-- DIRECTIONS --
When you reach the line containing "false | _ :: _ => true end" in the entries below, start writing out each line exactly, and stop after the line containing "(** [isinstance(e, asyncio.CancelledError)].".

-- RECORDS FOR THE EXERCISE --
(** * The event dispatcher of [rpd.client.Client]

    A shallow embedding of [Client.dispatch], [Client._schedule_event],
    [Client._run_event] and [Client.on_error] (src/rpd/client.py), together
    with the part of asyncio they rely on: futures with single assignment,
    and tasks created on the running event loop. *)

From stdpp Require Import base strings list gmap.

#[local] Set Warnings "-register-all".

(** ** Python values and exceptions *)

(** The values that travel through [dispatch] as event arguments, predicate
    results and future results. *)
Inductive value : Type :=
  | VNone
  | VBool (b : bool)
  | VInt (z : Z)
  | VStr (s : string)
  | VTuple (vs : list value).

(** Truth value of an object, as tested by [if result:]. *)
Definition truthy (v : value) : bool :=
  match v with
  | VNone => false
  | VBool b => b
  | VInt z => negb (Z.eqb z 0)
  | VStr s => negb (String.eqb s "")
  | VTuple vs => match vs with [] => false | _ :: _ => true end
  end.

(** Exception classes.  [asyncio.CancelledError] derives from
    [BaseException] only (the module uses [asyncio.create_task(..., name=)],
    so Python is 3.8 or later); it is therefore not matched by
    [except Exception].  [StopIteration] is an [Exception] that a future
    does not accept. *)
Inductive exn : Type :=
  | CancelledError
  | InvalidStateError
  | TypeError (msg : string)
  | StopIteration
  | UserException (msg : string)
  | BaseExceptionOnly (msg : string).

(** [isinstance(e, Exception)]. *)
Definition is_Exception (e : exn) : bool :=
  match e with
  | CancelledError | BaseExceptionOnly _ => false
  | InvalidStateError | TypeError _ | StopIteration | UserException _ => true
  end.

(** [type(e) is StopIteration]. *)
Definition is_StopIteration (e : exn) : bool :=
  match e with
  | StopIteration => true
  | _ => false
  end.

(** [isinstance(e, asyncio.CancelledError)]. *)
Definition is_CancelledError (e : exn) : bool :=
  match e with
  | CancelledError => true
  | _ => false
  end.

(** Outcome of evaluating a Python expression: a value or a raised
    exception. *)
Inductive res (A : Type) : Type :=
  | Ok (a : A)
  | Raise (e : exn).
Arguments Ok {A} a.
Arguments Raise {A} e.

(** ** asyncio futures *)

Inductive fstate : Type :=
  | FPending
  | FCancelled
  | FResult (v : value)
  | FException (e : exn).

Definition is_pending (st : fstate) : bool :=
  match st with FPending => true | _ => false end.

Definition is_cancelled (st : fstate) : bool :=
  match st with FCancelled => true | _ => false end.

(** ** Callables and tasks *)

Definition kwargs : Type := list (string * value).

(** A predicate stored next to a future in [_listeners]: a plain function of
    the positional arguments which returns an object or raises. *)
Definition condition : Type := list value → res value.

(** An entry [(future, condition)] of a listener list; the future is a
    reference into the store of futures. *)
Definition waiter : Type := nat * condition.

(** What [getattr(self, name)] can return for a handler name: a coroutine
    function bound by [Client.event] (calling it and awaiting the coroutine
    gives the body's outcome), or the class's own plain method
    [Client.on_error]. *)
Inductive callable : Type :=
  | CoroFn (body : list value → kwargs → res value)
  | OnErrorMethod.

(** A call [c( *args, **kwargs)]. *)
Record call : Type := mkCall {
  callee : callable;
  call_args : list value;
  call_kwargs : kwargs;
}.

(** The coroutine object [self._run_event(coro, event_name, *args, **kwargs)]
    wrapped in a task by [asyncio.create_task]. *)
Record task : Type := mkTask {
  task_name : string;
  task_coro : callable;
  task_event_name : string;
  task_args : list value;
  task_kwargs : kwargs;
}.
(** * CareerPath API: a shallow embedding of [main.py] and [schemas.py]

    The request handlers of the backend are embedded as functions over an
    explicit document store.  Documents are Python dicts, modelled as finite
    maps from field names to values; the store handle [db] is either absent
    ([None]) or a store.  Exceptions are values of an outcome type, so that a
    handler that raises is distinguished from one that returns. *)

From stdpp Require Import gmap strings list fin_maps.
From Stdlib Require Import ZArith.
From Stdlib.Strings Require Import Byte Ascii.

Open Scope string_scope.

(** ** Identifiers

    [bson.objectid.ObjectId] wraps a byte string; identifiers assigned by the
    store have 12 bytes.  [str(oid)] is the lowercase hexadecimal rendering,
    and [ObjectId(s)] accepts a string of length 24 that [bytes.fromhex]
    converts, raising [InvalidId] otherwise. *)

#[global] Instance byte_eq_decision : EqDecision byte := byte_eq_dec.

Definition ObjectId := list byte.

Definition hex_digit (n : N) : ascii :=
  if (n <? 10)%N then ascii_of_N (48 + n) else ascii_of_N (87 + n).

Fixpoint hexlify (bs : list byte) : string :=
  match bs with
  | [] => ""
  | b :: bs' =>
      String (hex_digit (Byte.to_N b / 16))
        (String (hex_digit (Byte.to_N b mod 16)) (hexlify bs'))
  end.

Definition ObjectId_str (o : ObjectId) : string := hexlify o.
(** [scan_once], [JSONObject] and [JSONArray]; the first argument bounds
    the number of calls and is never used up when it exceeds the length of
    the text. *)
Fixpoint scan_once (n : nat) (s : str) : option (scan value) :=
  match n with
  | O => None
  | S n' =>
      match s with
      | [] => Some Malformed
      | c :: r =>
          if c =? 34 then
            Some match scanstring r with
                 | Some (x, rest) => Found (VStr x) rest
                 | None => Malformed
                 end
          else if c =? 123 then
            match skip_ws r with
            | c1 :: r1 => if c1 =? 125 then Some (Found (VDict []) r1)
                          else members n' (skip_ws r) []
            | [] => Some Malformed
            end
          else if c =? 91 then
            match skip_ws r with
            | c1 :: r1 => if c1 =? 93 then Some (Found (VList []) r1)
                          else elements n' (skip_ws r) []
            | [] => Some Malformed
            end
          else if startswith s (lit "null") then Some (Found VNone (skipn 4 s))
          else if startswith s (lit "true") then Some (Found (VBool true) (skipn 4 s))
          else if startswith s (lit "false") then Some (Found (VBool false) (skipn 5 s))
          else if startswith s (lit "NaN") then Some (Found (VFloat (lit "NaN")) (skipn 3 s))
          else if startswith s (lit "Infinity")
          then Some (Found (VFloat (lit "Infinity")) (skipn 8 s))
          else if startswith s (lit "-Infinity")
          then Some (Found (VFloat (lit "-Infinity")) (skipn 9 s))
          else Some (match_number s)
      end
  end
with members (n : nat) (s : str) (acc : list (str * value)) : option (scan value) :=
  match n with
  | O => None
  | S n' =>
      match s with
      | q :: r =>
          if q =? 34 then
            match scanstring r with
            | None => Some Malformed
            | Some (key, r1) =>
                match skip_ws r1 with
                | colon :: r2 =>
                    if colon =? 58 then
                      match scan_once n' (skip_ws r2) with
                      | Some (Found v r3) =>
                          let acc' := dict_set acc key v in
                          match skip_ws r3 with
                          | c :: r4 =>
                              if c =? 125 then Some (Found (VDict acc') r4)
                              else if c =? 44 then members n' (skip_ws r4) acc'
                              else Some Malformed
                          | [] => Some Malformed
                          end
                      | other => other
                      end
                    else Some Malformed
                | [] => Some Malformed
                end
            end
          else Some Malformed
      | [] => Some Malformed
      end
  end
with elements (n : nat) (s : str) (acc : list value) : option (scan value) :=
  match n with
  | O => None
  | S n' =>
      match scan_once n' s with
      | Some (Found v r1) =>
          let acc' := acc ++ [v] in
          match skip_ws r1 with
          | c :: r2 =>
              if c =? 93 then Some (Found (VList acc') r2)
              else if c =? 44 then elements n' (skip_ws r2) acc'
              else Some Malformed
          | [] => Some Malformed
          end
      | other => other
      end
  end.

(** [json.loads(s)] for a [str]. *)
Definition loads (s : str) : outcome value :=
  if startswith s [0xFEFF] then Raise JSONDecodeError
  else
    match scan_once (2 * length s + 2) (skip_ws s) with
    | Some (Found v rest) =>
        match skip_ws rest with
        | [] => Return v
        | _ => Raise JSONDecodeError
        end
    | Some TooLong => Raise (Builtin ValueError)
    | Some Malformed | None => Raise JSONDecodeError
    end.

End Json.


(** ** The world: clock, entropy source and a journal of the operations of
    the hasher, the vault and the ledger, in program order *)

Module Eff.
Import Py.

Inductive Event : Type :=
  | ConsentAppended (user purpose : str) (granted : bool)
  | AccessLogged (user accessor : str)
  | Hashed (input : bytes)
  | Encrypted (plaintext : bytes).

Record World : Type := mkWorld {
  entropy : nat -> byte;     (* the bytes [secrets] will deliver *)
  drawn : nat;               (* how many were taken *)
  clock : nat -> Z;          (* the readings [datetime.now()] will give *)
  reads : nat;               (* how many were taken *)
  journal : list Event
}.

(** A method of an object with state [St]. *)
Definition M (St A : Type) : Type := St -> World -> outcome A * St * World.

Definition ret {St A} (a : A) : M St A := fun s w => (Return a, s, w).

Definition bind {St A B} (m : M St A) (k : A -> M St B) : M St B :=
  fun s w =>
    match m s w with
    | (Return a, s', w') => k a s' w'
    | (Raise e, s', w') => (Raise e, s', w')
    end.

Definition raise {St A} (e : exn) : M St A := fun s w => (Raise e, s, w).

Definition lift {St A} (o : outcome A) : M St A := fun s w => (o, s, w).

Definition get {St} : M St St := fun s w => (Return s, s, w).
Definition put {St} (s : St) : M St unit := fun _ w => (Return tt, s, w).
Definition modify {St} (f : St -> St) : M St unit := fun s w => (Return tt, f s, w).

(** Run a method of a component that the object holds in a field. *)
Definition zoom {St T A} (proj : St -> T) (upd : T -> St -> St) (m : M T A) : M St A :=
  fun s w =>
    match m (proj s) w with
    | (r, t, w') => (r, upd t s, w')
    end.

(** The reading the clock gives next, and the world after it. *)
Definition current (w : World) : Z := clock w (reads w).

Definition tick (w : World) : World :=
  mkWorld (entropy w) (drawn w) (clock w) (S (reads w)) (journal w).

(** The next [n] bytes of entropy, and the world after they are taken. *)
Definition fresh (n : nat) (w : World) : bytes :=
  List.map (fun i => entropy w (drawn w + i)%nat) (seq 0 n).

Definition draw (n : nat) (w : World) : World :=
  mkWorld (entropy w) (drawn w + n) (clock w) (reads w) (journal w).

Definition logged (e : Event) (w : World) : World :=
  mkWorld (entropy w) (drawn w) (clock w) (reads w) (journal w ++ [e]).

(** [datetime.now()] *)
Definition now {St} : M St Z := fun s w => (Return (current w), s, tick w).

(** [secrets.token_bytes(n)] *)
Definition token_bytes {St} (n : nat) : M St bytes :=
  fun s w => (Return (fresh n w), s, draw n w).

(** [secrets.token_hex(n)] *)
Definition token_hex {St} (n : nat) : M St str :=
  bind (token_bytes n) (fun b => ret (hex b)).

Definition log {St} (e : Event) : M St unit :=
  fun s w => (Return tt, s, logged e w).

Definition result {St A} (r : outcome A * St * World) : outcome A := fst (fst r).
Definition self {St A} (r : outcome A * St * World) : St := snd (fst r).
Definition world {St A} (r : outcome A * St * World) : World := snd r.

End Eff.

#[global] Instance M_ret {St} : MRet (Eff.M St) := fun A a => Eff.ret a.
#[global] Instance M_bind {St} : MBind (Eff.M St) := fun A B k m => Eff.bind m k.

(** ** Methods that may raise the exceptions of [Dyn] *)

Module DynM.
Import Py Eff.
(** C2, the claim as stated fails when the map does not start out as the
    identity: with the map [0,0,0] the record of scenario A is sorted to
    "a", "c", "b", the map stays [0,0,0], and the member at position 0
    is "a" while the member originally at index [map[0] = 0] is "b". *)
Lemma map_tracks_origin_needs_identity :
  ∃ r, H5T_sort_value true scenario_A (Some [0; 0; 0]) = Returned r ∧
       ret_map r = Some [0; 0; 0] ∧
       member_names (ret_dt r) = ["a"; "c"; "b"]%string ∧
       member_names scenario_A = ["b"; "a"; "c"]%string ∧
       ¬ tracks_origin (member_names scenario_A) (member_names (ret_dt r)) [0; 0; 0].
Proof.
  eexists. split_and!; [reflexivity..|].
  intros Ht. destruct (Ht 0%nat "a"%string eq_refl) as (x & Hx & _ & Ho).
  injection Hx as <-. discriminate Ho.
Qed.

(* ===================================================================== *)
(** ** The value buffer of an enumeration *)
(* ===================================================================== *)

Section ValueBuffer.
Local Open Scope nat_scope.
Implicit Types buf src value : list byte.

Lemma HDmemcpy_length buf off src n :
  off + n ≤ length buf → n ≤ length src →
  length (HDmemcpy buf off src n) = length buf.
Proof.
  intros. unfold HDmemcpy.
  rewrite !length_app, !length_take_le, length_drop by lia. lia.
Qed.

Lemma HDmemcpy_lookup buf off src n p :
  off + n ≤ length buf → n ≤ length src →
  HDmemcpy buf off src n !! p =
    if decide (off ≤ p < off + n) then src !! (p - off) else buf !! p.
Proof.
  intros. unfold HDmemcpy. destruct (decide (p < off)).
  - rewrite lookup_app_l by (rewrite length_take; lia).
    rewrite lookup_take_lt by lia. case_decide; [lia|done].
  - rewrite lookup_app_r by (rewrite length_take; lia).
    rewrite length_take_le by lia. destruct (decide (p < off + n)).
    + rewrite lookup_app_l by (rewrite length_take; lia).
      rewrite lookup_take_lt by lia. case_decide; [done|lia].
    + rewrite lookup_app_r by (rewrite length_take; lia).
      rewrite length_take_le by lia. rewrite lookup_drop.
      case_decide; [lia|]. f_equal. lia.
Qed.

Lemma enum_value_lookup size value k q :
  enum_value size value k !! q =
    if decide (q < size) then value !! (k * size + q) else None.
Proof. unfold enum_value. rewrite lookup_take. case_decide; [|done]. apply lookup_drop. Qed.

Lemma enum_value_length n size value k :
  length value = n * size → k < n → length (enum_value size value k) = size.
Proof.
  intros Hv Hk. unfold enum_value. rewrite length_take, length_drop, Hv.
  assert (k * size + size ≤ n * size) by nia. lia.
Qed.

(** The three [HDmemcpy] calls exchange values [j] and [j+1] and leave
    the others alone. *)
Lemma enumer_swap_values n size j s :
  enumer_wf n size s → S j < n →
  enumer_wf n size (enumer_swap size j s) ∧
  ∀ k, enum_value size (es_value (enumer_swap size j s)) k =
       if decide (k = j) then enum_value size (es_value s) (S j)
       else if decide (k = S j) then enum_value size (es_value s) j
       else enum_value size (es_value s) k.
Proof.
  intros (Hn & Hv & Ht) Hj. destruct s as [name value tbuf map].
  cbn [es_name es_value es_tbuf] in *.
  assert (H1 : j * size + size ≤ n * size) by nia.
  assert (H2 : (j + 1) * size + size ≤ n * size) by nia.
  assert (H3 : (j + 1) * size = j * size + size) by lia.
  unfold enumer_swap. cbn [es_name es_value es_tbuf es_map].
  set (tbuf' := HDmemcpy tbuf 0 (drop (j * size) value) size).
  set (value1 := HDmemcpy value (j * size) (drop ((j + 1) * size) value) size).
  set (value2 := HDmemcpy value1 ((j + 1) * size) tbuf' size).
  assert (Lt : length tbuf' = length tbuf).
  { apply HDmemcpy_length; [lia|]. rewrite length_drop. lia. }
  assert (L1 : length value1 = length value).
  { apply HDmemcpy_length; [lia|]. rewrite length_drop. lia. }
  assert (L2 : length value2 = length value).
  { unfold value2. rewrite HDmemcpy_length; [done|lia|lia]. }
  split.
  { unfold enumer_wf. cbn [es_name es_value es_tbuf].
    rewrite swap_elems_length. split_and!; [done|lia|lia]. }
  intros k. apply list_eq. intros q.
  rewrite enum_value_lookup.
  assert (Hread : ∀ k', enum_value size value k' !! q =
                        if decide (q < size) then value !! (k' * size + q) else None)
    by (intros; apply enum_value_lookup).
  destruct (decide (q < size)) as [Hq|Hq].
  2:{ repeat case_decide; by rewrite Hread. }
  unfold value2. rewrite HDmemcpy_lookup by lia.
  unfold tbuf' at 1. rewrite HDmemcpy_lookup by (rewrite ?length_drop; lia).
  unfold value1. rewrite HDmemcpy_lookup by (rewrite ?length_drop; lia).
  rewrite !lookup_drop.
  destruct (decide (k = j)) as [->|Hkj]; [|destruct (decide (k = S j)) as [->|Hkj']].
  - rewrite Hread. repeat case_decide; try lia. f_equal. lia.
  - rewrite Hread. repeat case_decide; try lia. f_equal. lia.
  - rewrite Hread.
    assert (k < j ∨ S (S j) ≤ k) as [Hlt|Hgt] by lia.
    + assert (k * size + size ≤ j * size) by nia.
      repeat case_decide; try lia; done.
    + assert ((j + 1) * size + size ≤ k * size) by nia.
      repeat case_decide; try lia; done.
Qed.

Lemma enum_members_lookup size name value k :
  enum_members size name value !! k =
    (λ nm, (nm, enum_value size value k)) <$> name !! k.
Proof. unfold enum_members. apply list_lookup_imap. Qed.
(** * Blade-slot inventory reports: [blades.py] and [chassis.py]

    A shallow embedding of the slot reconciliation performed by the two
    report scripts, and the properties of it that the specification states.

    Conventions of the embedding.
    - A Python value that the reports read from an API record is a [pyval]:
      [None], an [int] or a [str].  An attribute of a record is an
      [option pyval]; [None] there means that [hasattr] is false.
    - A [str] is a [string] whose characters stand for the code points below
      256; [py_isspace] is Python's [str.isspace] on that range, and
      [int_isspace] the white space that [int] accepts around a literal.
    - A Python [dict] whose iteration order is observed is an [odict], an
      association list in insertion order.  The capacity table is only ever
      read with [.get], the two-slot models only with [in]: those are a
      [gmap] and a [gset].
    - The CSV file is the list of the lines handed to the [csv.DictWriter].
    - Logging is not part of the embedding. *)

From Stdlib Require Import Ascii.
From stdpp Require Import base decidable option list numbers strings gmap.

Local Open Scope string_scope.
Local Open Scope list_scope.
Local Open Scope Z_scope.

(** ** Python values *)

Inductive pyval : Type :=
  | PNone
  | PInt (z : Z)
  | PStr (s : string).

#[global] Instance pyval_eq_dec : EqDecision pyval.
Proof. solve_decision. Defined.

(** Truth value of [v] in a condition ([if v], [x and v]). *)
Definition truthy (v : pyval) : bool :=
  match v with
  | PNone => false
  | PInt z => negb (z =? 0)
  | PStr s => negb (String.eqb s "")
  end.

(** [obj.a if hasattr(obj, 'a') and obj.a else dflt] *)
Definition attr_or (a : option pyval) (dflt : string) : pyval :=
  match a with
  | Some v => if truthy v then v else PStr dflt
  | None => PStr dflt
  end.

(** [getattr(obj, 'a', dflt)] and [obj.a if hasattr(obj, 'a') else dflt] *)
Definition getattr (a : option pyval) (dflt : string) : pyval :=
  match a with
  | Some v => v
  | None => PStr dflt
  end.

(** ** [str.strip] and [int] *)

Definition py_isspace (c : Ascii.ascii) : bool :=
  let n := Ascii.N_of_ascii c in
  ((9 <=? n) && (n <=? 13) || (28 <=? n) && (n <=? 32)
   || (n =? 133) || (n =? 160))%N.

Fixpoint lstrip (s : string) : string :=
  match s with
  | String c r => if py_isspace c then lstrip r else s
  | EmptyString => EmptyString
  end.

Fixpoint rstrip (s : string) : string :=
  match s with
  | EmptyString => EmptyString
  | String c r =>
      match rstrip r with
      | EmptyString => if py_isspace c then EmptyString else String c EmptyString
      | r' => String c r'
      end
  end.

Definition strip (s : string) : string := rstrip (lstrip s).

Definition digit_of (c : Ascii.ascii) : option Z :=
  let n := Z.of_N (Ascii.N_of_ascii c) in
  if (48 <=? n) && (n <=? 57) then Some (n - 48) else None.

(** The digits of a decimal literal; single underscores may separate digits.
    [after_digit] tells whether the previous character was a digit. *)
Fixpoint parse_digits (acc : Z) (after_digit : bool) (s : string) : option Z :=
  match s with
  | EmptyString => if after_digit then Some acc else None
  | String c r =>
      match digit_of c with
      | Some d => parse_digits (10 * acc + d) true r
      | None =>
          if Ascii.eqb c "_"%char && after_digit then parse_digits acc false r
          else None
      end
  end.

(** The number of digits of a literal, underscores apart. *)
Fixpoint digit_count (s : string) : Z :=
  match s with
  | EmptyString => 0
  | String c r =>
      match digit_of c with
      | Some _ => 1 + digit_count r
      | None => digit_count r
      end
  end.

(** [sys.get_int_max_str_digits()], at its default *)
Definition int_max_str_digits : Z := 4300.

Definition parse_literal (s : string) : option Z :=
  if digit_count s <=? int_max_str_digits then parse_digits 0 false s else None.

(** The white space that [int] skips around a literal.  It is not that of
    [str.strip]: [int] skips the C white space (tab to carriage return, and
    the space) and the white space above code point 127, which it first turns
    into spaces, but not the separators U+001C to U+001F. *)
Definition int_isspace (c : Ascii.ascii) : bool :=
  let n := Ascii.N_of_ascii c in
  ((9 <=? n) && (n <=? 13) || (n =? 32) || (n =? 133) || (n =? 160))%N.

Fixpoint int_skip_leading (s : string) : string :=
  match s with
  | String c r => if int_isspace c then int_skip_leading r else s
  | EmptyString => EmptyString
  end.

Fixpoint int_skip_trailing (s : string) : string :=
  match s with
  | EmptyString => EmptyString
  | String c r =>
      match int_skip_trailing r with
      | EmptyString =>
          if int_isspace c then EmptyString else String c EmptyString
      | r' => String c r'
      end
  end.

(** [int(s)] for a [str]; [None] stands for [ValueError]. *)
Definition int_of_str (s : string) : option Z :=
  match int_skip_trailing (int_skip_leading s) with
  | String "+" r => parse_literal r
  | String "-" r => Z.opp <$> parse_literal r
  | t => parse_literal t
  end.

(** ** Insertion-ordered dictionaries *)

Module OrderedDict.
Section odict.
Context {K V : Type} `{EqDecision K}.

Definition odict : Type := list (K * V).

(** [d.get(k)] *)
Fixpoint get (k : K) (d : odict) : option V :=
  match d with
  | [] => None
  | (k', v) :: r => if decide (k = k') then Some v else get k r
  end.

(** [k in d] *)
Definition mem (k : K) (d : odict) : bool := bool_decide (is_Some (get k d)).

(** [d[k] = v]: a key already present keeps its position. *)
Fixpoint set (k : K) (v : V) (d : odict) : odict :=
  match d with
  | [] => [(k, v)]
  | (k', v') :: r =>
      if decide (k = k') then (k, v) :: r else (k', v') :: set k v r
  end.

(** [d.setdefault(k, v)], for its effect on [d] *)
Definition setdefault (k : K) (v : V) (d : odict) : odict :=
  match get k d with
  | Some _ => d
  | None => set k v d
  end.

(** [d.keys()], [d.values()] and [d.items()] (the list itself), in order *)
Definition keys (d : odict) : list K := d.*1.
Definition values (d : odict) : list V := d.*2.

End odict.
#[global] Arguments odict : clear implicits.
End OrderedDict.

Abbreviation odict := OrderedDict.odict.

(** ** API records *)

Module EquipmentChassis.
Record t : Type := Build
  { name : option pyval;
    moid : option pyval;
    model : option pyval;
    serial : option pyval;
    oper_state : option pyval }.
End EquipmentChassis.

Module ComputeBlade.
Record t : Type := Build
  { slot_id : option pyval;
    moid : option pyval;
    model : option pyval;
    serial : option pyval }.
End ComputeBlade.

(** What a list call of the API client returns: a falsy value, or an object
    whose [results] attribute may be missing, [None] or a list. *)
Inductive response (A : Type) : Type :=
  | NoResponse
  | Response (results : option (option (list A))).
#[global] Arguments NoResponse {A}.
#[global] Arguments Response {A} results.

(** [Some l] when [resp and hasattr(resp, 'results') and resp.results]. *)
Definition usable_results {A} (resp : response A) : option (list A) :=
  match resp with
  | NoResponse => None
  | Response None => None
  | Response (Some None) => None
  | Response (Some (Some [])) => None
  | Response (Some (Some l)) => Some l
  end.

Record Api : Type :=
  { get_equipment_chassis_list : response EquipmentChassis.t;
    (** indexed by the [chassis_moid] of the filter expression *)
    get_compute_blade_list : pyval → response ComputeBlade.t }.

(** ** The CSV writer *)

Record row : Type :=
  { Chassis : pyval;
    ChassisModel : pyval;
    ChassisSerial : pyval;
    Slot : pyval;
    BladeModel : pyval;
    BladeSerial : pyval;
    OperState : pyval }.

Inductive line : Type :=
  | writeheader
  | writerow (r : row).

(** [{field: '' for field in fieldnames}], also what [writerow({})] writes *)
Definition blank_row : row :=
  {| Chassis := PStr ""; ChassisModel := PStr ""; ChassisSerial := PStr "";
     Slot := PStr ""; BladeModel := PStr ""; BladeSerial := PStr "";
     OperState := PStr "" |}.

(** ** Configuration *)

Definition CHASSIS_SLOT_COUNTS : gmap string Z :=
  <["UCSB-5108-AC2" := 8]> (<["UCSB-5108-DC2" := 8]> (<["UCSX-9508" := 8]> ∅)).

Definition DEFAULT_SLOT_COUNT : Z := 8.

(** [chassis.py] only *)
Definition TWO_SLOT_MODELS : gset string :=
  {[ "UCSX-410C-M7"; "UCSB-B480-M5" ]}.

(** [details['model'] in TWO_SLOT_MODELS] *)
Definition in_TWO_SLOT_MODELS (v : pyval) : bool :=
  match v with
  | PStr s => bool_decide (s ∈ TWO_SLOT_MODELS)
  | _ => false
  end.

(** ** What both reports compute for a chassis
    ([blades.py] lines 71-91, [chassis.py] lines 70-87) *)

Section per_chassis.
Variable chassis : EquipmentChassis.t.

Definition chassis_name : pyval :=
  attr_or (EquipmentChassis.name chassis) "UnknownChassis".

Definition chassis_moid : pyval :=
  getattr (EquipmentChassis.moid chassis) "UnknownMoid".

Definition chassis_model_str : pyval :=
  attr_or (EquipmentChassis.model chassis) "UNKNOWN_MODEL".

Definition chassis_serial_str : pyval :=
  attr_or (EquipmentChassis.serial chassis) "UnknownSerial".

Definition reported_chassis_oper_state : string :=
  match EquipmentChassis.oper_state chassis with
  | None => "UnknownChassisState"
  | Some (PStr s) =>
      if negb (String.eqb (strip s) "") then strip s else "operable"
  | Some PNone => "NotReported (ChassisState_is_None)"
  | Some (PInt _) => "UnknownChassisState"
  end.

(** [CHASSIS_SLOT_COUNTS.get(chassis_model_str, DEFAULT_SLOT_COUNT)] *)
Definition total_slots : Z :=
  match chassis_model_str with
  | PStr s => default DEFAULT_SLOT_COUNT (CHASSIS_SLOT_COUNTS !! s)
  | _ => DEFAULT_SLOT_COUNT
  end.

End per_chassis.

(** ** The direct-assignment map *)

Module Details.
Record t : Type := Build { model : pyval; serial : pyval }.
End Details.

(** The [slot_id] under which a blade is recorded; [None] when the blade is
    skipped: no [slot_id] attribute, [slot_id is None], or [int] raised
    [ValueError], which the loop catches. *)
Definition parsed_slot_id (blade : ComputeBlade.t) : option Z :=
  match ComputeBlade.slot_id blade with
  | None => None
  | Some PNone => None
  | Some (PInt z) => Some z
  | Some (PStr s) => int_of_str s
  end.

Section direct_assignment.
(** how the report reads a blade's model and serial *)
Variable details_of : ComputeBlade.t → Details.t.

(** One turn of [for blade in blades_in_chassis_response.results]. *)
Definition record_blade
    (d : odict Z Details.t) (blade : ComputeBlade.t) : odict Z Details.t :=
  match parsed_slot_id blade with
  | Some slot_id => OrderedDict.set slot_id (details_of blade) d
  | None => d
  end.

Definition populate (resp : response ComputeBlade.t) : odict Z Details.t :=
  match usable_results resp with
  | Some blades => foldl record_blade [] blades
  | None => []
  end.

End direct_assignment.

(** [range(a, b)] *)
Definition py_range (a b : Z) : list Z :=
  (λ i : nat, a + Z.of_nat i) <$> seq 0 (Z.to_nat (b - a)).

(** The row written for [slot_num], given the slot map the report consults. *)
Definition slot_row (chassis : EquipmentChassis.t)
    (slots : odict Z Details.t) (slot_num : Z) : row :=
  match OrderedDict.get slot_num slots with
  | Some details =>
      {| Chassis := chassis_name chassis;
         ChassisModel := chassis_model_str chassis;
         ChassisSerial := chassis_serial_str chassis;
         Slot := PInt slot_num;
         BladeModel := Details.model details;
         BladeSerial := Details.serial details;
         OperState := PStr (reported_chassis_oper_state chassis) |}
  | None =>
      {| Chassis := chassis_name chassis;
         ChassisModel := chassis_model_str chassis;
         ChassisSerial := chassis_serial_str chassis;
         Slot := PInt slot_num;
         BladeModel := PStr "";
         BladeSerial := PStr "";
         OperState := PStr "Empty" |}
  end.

-- YOUR RESPONSE --
  | VTuple vs => match vs with [] => false | _ :: _ => true end
  end.

(** Exception classes.  [asyncio.CancelledError] derives from
    [BaseException] only (the module uses [asyncio.create_task(..., name=)],
    so Python is 3.8 or later); it is therefore not matched by
    [except Exception].  [StopIteration] is an [Exception] that a future
    does not accept. *)
Inductive exn : Type :=
  | CancelledError
  | InvalidStateError
  | TypeError (msg : string)
  | StopIteration
  | UserException (msg : string)
  | BaseExceptionOnly (msg : string).

(** [isinstance(e, Exception)]. *)
Definition is_Exception (e : exn) : bool :=
  match e with
  | CancelledError | BaseExceptionOnly _ => false
  | InvalidStateError | TypeError _ | StopIteration | UserException _ => true
  end.

(** [type(e) is StopIteration]. *)
Definition is_StopIteration (e : exn) : bool :=
  match e with
  | StopIteration => true
  | _ => false
  end.

(** [isinstance(e, asyncio.CancelledError)]. *)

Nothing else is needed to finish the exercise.